I also recently began taking an Oxaloacetic acid tablet daily because a researcher colleague of my Tibetan doctor considers it may help. I expect I’ll need to increase my current total of around 2,500 calories on which I’m maintaining a weight of 140 lbs as my strength returns and I can do more physical work again. My doctor will also recommend that I gradually replace more of the soy-casein formula with foods better suited to healing my condition.
I currently exercise in a way that is not aggressive or exhausting. Our gut needs the support of exercise to stoke digestive heat, promote metabolic fire throughout the body, and get the lymph system better at identifying nutritional essence versus waste. Intense activity would aggravate the rlüng and heat pathways within my body. My current program is 40 minutes of work on a cross-trainer, 350+ calories worth, on days when I don’t take a precious pill. My chief goal is to regain lung capacity that I didn’t realize I’d lost over winter. I’ll keep building the intensity of that program slowly as my legs regain strength. I also need solid rest to help align and calm the rlüng. I sleep 9 hours a night on average.
Nourishing environments are also important, which means I now avoid harsh winds and moist or cool areas that would worsen my kidney heat deficiency, and harsh sound environments that are harmful for rlüng. I will enjoy warming sunlight as soon as it returns but not overexpose myself to its heat. I balance my time between people that feed my spirit (face to face and online) and being in solitude.
The pre-conditioning defects in my body’s energy systems that were triggered into ALS by a severe allergic reaction almost two years ago had presumably taken a long time to develop and the disease itself has since done serious damage. It would be unrealistic to hope for a quick recovery and Tibetan medicine is not expected to restore health quickly in any case.
Amchi Lobsang Dhondup has achieved persuasive results with Multiple Sclerosis patients but he has been treating ALS patients for less time and ALS is different, a nervous system disorder not an autoimmune disease. He has a shorter history of success with ALS but it’s enough to be encouraging. My facial, mouth and throat muscles have continued to weaken slowly since I began his treatment almost eight months ago but I have not yet experienced the twitching in other muscles that is the first symptom of motor neurons dying. Since I’m able to rebuild my strength with exercise, I believe I lost it over the winter not because of ALS but because I got almost no exercise then and I was not able to eat enough.

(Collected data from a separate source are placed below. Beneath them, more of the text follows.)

(** * Pokemon REST API: validation, pagination, search and update

    A shallow embedding of the Express application of [src/connect.js] (the
    third of the files gathered there: the routes on [/pokemons]) and of the
    parts of its libraries that the routes call:

    - validator.js: [trim], [isInt], [isLength], and the guard of [isURL];
    - express-validator: field selection with wildcards, [optional],
      sanitizers that write back into the request, standard and custom
      validators, [withMessage], the list of errors;
    - JavaScript: [parseInt], [String], truthiness, [new RegExp] on the
      patterns described at [RegExp];
    - mongoose: a collection is the list of its documents in natural order;
      [find], [countDocuments], [findOne], [findOneAndUpdate],
      [findOneAndDelete] and [save] act on that list.

    Conventions.  A [string] holds the UTF-16 code units of a JavaScript
    string, one per character, each below 256: the texts of this file are
    those of the Latin-1 characters, on which the length of a string is the
    number of its characters, [\s] holds the six ASCII white spaces and the
    no-break space (160), and the [i] flag pairs the letters A-Z and the
    letters 192-222 (but 215) with the ones 32 above.  A number is an
    integer ([Z]); a double holds every integer up to [2^53] in absolute
    value, and [JS.round] gives the double that [parseInt] and the
    arithmetic of the list route make of a larger one.  Where a number of
    a body is printed ([String(n)]) or cast by mongoose, it is taken to be
    at most [2^53] in absolute value ([Json.safe], [JS.safe]), and the
    statements that depend on it say so.  [None] stands for [undefined]
    where a JSON value is expected and for NaN where [parseInt] answers.  [req.body] is the parsed JSON body, the empty
    object when the request has none.  The store is taken to answer: a
    handler fails only on a pattern that does not compile and on a verdict
    of the schema.  What the repository does not hold (the schema, the rest
    of [isURL], the full pattern language) is an [environment], over which
    every statement is quantified.

    A route is a function from a request and a collection to a response,
    the collection afterwards and the store operations issued.

    [Rules] reads the validation rules a second time, as the specification
    words them, for the statement that compares them with what the chains
    of the routes record.

    Besides the routes, the file holds the CORS policy of the application
    ([allowedOrigins] and the [origin] callback) and [importData], the
    import script of the second file gathered in [src/connect.js]. *)

From Stdlib Require Import ZArith List String Ascii Bool Lia.
From Stdlib Require Import DecimalString DecimalPos.
Import ListNotations.

Set Warnings "-register-all".

Local Open Scope string_scope.
Local Open Scope Z_scope.
Local Open Scope list_scope.

(** ** Characters and strings *)

Module Str.

Definition code (c : ascii) : Z := Z.of_N (N_of_ascii c).

(** The characters of [\s] below 256: tab, line feed, vertical tab, form
    feed, carriage return, space and the no-break space.  They are also
    the white space and line terminators that [String.prototype.trim] and
    [parseInt] drop. *)
Definition is_space (c : ascii) : bool :=
  let n := code c in
  ((9 <=? n) && (n <=? 13)) || (n =? 32) || (n =? 160).

Definition is_digit (c : ascii) : bool :=
  let n := code c in (48 <=? n) && (n <=? 57).

Definition is_upper (c : ascii) : bool :=
  let n := code c in (65 <=? n) && (n <=? 90).

Definition is_lower (c : ascii) : bool :=
  let n := code c in (97 <=? n) && (n <=? 122).

Definition is_alnum (c : ascii) : bool :=
  is_digit c || is_upper c || is_lower c.

Definition digit_value (c : ascii) : Z := code c - 48.

(** The capital letters below 256: A-Z, and 192-222 without the
    multiplication sign (215). *)
Definition is_capital (c : ascii) : bool :=
  let n := code c in
  is_upper c || ((192 <=? n) && (n <=? 222) && negb (n =? 215)).

(** [String.prototype.toLowerCase] on one character. *)
Definition lower (c : ascii) : ascii :=
  if is_capital c then ascii_of_N (N_of_ascii c + 32) else c.

(** Equality of two characters under the [i] flag.  The flag compares the
    capitals of the two characters; below 256 two characters have the same
    capital exactly when they have the same small letter (the capitals of
    181, 223 and 255 are no character below 256 or no single one, and these
    three match themselves only). *)
Definition eq_ci (c d : ascii) : bool := Ascii.eqb (lower c) (lower d).

Definition len (s : string) : Z := Z.of_nat (String.length s).

Definition is_empty (s : string) : bool :=
  match s with EmptyString => true | String _ _ => false end.

Fixpoint starts_with (p s : string) : bool :=
  match p, s with
  | EmptyString, _ => true
  | String a p', String b s' => Ascii.eqb a b && starts_with p' s'
  | String _ _, EmptyString => false
  end.

Fixpoint drop (n : nat) (s : string) : string :=
  match n, s with
  | O, _ => s
  | S _, EmptyString => EmptyString
  | S n', String _ s' => drop n' s'
  end.

Fixpoint exists_char (f : ascii -> bool) (s : string) : bool :=
  match s with
  | EmptyString => false
  | String c s' => f c || exists_char f s'
  end.

Fixpoint forall_char (f : ascii -> bool) (s : string) : bool :=
  match s with
  | EmptyString => true
  | String c s' => f c && forall_char f s'
  end.

End Str.

(** ** validator.js *)

Module Validator.

(** [ltrim(str)]: [str.replace(/^\s+/g, '')]. *)
Fixpoint ltrim (s : string) : string :=
  match s with
  | EmptyString => EmptyString
  | String c s' => if Str.is_space c then ltrim s' else s
  end.

(** [rtrim(str)]: walks back from the last character while it is a
    white space and keeps the prefix before. *)
Fixpoint rtrim (s : string) : string :=
  match s with
  | EmptyString => EmptyString
  | String c s' =>
      match rtrim s' with
      | EmptyString => if Str.is_space c then EmptyString else String c EmptyString
      | r => String c r
      end
  end.

(** [trim(str)] is [rtrim(ltrim(str))]. *)
Definition trim (s : string) : string := rtrim (ltrim s).

(** [isLength(str, {min, max})]; an absent bound is [None]. *)
Definition isLength (omin omax : option Z) (s : string) : bool :=
  let n := Str.len s in
  match omin with Some m => m <=? n | None => 0 <=? n end
  && match omax with Some m => n <=? m | None => true end.

(** The value of a run of decimal digits, most significant first. *)
Fixpoint digits_value (acc : Z) (s : string) : Z :=
  match s with
  | EmptyString => acc
  | String c s' => digits_value (10 * acc + Str.digit_value c) s'
  end.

My treatment program may be slowing the progression of ALS and it’s possible my body is slowly curing itself. There’s no way to know. What I do know is I am blessed to be alive now and I will continue to report with equanimity whatever happens in the future.
You have a real gift for distilling the material and presenting it in a way we can take it in!
It strikes me that Tibetan medicine seems odd/exotic to us just because of terminology and especially the western translations (which you noted are imperfect). I’ll bet there is a technical term for “digestive fire” that would be more acceptable and impressive. It’s taking longer for the mind-body connection to get the attention it deserves, but that’s another topic where terminology helps or hurts.